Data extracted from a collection
• • • • • • •
(** * sentryfiber: the Sentry middleware for Fiber

    A shallow embedding of [fiber/sentryfiber.go] and the properties of its
    request-scoped capture and recovery protocol.

    Go strings are byte strings ([string]); [time.Duration] is an [int64]
    count of nanoseconds ([Z]); a Go pointer that may be [nil] is an
    [option]; a Go map is a [gmap]. Code that panics, recovers and writes to
    the hub, the logger and the per-request store runs in the monad [M]
    below: a state monad over [World] whose outcome is a value or a panic. *)

From Stdlib Require Import Ascii ZArith Bool.
From Stdlib Require String.
From stdpp Require Import base option list gmap strings.

(** ** Go strings *)

Module strings.

(** One byte of [strings.ToLower] on ASCII text: 'A'..'Z' go to 'a'..'z',
    every other byte stays. The texts lowered here are error messages, taken
    to be ASCII; Go lowers the upper-case letters of Unicode as well. *)
Definition lower_byte (c : ascii) : ascii :=
  let n := nat_of_ascii c in
  if (65 <=? n)%nat && (n <=? 90)%nat then ascii_of_nat (n + 32) else c.

Fixpoint ToLower (s : string) : string :=
  match s with
  | EmptyString => EmptyString
  | String c s' => String (lower_byte c) (ToLower s')
  end.

(** [strings.Contains s substr]: [substr] starts at some position of [s]. *)
Fixpoint Contains (s substr : string) : bool :=
  if String.prefix substr s then true
  else match s with
       | EmptyString => false
       | String _ s' => Contains s' substr
       end.

End strings.

(** ** Errors and panic values *)

(** The error values the classifier tells apart, by dynamic type.
    [OpError] is [*net.OpError], [SyscallError] is [*os.SyscallError];
    every other error type is [ErrorString], given by the text of its
    [Error()]. The pointers and the [Err] fields are not nil, as package
    [net] and [os.NewSyscallError] build them. *)
Inductive error : Type :=
| OpError (Op Net : string) (Source Addr : option string) (Err : error)
| SyscallError (Syscall : string) (Err : error)
| ErrorString (s : string).

(** The [Error()] method of each type. *)
Fixpoint Error (e : error) : string :=
  match e with
  | OpError op net source addr err =>
      let s := op in
      let s := if String.eqb net "" then s else s +:+ " " +:+ net in
      let s := match source with Some a => s +:+ " " +:+ a | None => s end in
      let s := match addr with
               | Some a => (match source with Some _ => s +:+ "->" | None => s +:+ " " end) +:+ a
               | None => s
               end in
      s +:+ ": " +:+ Error err
  | SyscallError syscall err => syscall +:+ ": " +:+ Error err
  | ErrorString s => s
  end.

(** A non-nil [interface{}] value, as [panic] takes and [recover] gives it
    back: an error, a string, or a run-time error raised by the Go runtime.
    The nil that [recover()] gives when nothing panics is the [None] of
    [option any]. *)
Inductive any : Type :=
| AnyError (e : error)
| AnyString (s : string)
| RuntimeError (msg : string).

(** The run-time panic of a nil pointer dereference. *)
Definition nilDereference : any :=
  RuntimeError "invalid memory address or nil pointer dereference".

(** [fmt.Sprintf("%v", v)]. *)
Definition Sprint (v : any) : string :=
  match v with
  | AnyError e => Error e
  | AnyString s => s
  | RuntimeError msg => "runtime error: " +:+ msg
  end.

(** Check for a broken connection, as this is what Fiber does already. *)
Definition isBrokenPipeError (err : any) : bool :=
  match err with
  | AnyError (OpError _ _ _ _ netErr_Err) =>
      match netErr_Err with
      | SyscallError _ _ as sysErr =>
          if strings.Contains (strings.ToLower (Error sysErr)) "broken pipe"
             || strings.Contains (strings.ToLower (Error sysErr)) "connection reset by peer"
          then true else false
      | _ => false
      end
  | _ => false
  end.

(** ** Configuration *)

Definition Duration : Type := Z.
Definition Second : Duration := 1000000000%Z.

Record handler : Type := mkHandler {
  repanic : bool;
  waitForDelivery : bool;
  timeout : Duration
}.

Record Options : Type := mkOptions {
  Repanic : bool;
  WaitForDelivery : bool;
  Timeout : Duration
}.

(** [Options{}]: every field at its zero value. *)
Definition zeroOptions : Options :=
  {| Repanic := false; WaitForDelivery := false; Timeout := 0%Z |}.

(** [New(options ...Options)]: the variadic arguments are the list
    [options]. The result stands for the method value [(&handler{..}).handle]:
    the handler whose [handle] is installed. *)
Definition New (options : list Options) : handler :=
  let opts := {| Repanic := true; WaitForDelivery := true; Timeout := (2 * Second)%Z |} in
  let opts := if (length options =? 1)%nat
              then match options with o :: _ => o | [] => opts end
              else opts in
  let timeout := Timeout opts in
  let timeout := if (timeout =? 0)%Z then (2 * Second)%Z else timeout in
  {| repanic := Repanic opts;
     timeout := timeout;
     waitForDelivery := WaitForDelivery opts |}.

(** ** The Go packages the middleware calls *)

(** [net/textproto]: canonical header keys. A key of token bytes gets an
    upper-case first letter and an upper-case letter after each dash, the
    other letters lower-case; any other key is left as it is. *)
Module textproto.

Definition isLower (c : ascii) : bool :=
  let n := nat_of_ascii c in (97 <=? n)%nat && (n <=? 122)%nat.
Definition isUpper (c : ascii) : bool :=
  let n := nat_of_ascii c in (65 <=? n)%nat && (n <=? 90)%nat.
Definition isDigit (c : ascii) : bool :=
  let n := nat_of_ascii c in (48 <=? n)%nat && (n <=? 57)%nat.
• • • • • • •
### [WHAT IS REQUIRED]
The answer must hold only the lines from the first line of the data through the line bearing "let s := op in", returned exactly.

### [SOLUTION TO THIS EXERCISE]
(** * sentryfiber: the Sentry middleware for Fiber

    A shallow embedding of [fiber/sentryfiber.go] and the properties of its
    request-scoped capture and recovery protocol.

    Go strings are byte strings ([string]); [time.Duration] is an [int64]
    count of nanoseconds ([Z]); a Go pointer that may be [nil] is an
    [option]; a Go map is a [gmap]. Code that panics, recovers and writes to
    the hub, the logger and the per-request store runs in the monad [M]
    below: a state monad over [World] whose outcome is a value or a panic. *)

From Stdlib Require Import Ascii ZArith Bool.
From Stdlib Require String.
From stdpp Require Import base option list gmap strings.

(** ** Go strings *)

Module strings.

(** One byte of [strings.ToLower] on ASCII text: 'A'..'Z' go to 'a'..'z',
    every other byte stays. The texts lowered here are error messages, taken
    to be ASCII; Go lowers the upper-case letters of Unicode as well. *)
Definition lower_byte (c : ascii) : ascii :=
  let n := nat_of_ascii c in
  if (65 <=? n)%nat && (n <=? 90)%nat then ascii_of_nat (n + 32) else c.

Fixpoint ToLower (s : string) : string :=
  match s with
  | EmptyString => EmptyString
  | String c s' => String (lower_byte c) (ToLower s')
  end.

(** [strings.Contains s substr]: [substr] starts at some position of [s]. *)
Fixpoint Contains (s substr : string) : bool :=
  if String.prefix substr s then true
  else match s with
       | EmptyString => false
       | String _ s' => Contains s' substr
       end.

End strings.

(** ** Errors and panic values *)

(** The error values the classifier tells apart, by dynamic type.
    [OpError] is [*net.OpError], [SyscallError] is [*os.SyscallError];
    every other error type is [ErrorString], given by the text of its
    [Error()]. The pointers and the [Err] fields are not nil, as package
    [net] and [os.NewSyscallError] build them. *)
Inductive error : Type :=
| OpError (Op Net : string) (Source Addr : option string) (Err : error)
| SyscallError (Syscall : string) (Err : error)
| ErrorString (s : string).

(** The [Error()] method of each type. *)
Fixpoint Error (e : error) : string :=
  match e with
  | OpError op net source addr err =>
      let s := op in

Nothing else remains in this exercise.